The governor of the People’s Bank of China (PBoC) gave an unprecedented warning last Thursday. Dr. Zhou Xiaochuan warned that the Chinese economy could face a ‘Minsky moment’ in the near future, if China allows tensions to build up in the financial system any further. This is the strongest signal of a possible policy change in China till to date.
What is a ‘Minsky moment’? It is a situation, where asset valuations suddenly start to lose value en masse. Technically, it can be described as a sudden jump of the distribution of the asset yields into the negative. But, how does one get there, that is, in the “jump”?
Hyman Minsky defined the capitalist financial system to consist on three phases: Hedge, Speculative and Ponzi. In Hedge, most of the economic units (households, investors and firms) are able to finance all their payment obligations with their cash flows. In Speculative, most of the economic units are able to handle their financial commitment, but not to repay the principal out of the income flow. In Ponzi, most of the units are able to finance neither the principal nor the interest of their debts from their cash flows.

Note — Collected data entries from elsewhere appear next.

(* ===== verification/Trade.v ===== *)
(** Trades of a solution and the protocol fees the driver takes from them:
    crates/driver/src/domain/competition/solution/trade.rs and fee.rs.

    [U256::from_f64_lossy] is a parameter of the fee computations. *)
From Stdlib Require Import ZArith Lia.
From stdpp Require Import prelude.
From S2P Require Import Prelude U256 Floats DriverOrder.

Open Scope Z_scope.
Open Scope rust_scope.
Import Eth Order.

(** [solution::error] *)
Inductive MathError : Type := Overflow | DivisionByZero | Negative.
Inductive TradeError : Type :=
| TradeProtocolFeeOnStaticOrder
| InvalidExecutedAmount
| TradeMath (e : MathError).
Inductive FeeError : Type :=
| ProtocolFeeOnStaticOrder
| FeeMath (e : MathError)
| FeeFulfillment (e : TradeError).

(** [checked_mul] then [checked_div], with the errors of the code. *)
Definition mul_div (a b c : Z) : res MathError Z :=
  let* p := ok_or (checked_mul a b) Overflow in ok_or (checked_div p c) DivisionByZero.
Definition mul_ceil_div (a b c : Z) : res MathError Z :=
  let* p := ok_or (checked_mul a b) Overflow in ok_or (checked_ceil_div p c) DivisionByZero.

Record ClearingPrices : Type := mkClearingPrices { price_sell : Z; price_buy : Z }.
Record CustomClearingPrices : Type := mkCustomClearingPrices { custom_sell : Z; custom_buy : Z }.
Record PriceLimits : Type := mkPriceLimits { limit_sell : Z; limit_buy : Z }.

Inductive Fee : Type := Static | Dynamic (fee : Z).

(** The amounts a user sells and gets for an execution and a fee. *)
Definition sold (side : Side) (executed fee : Z) (prices : ClearingPrices) : res MathError Z :=
  let* before_fee :=
    match side with
    | Sell => Ok executed
    | Buy => mul_div executed (price_buy prices) (price_sell prices)
    end in
  ok_or (checked_add before_fee fee) Overflow.
Definition bought (side : Side) (executed : Z) (prices : ClearingPrices) : res MathError Z :=
  match side with
  | Buy => Ok executed
  | Sell => mul_ceil_div executed (price_sell prices) (price_buy prices)
  end.

Module Fulfillment.
Record Fulfillment : Type := mkFulfillment { order : Order; executed : Z; fee_kind : Fee }.

Definition new (order : Order) (executed : Z) (fee : Fee) : res TradeError Fulfillment :=
  let target_fee :=
    match side order with
    | Buy => 0
    | Sell => match fee with Static => 0 | Dynamic fee => fee end
    end in
  let* executed_with_fee := ok_or (checked_add executed target_fee) InvalidExecutedAmount in
  let valid_execution :=
    match partial order with
    | Yes available => executed_with_fee <=? available
    | No => executed_with_fee =? target order
    end in
  let valid_fee :=
    match fee with
    | Static => negb (solver_determines_fee order)
    | Dynamic _ => solver_determines_fee order
    end in
  if valid_execution && valid_fee then Ok (mkFulfillment order executed fee)
  else Err InvalidExecutedAmount.

Definition fee (self : Fulfillment) : Z :=
  match fee_kind self with Static => 0 | Dynamic fee => fee end.
Definition surplus_fee (self : Fulfillment) : option Z :=
  match fee_kind self with Static => None | Dynamic fee => Some fee end.
Definition sell_amount (self : Fulfillment) (prices : ClearingPrices) : res MathError Z :=
  sold (side (order self)) (executed self) (fee self) prices.
Definition buy_amount (self : Fulfillment) (prices : ClearingPrices) : res MathError Z :=
  bought (side (order self)) (executed self) prices.
Definition custom_prices (self : Fulfillment) (prices : ClearingPrices)
  : res MathError CustomClearingPrices :=
  let* s := buy_amount self prices in
  let* b := sell_amount self prices in
  Ok (mkCustomClearingPrices s b).

Definition surplus_over_reference_price (self : Fulfillment) (limit_sell limit_buy : Z)
    (prices : ClearingPrices) : res TradeError Z :=
  let executed := executed self in
  let* executed_sell_amount :=
    match side (order self) with
    | Buy => map_err TradeMath (mul_div executed (price_buy prices) (price_sell prices))
    | Sell => Ok executed
    end in
  let* surplus_fee := ok_or (surplus_fee self) TradeProtocolFeeOnStaticOrder in
  let* executed_sell_amount_with_fee :=
    ok_or (checked_add executed_sell_amount surplus_fee) (TradeMath Overflow) in
  match side (order self) with
  | Buy =>
      let* limit_sell_amount := map_err TradeMath (mul_div limit_sell executed limit_buy) in
      Ok (default 0 (checked_sub limit_sell_amount executed_sell_amount_with_fee))
  | Sell =>
      let* limit_buy_amount :=
        map_err TradeMath (mul_ceil_div limit_buy executed_sell_amount_with_fee limit_sell) in
      let* executed_buy_amount :=
        map_err TradeMath (mul_ceil_div executed (price_sell prices) (price_buy prices)) in
      Ok (default 0 (checked_sub executed_buy_amount limit_buy_amount))
  end.
End Fulfillment.
Import Fulfillment.

(** ** fee.rs *)
Module ProtocolFee.
Record FeeQuote : Type := mkFeeQuote { q_sell : Z; q_buy : Z; q_fee : Z }.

The “jump” in asset values occurs when the economy reaches the end of the Ponzi. In Ponzi, economic units are only able to meet their obligations as long as asset appreciate in price. When assets start to depreciate, economic units default or enter into bankruptcy and suddenly the whole asset universe starts to lose value. This is the ‘Minsky moment’, first formalized by Paul McCulley after the Asian crisis. As the leading financial authority, PBoC, warned that China might approaching such a moment, where does this leave us, the world?
Like we have been touting since March, China is the only country keeping the global recovery story going (in addition to the central banks, of course). If the asset value destruction starts, and the “jump” happens in China, it will be followed by debt destruction or deflation. Because China has been responsible for over 95 % of global private debt creation since 2008 (see the figure below), global private debt will start to contract (unless other large economies and corporations commence a massive investment spree, which is unlikely). This China-induced global debt deflation will mean a global asset deflation, and thus a global ‘Minsky moment’. So, if China faces a Minsky moment, the world, with high probability, will face it also.
When the leading financial authority of a somewhat authoritarian country that has driven the global economy for the last nine years warns about the possibility of a sudden reversal in the fortunes of the asset market, everybody should pay attention. Most importantly, everyone should start asking, how are they going to survive from the looming global asset bloodbath?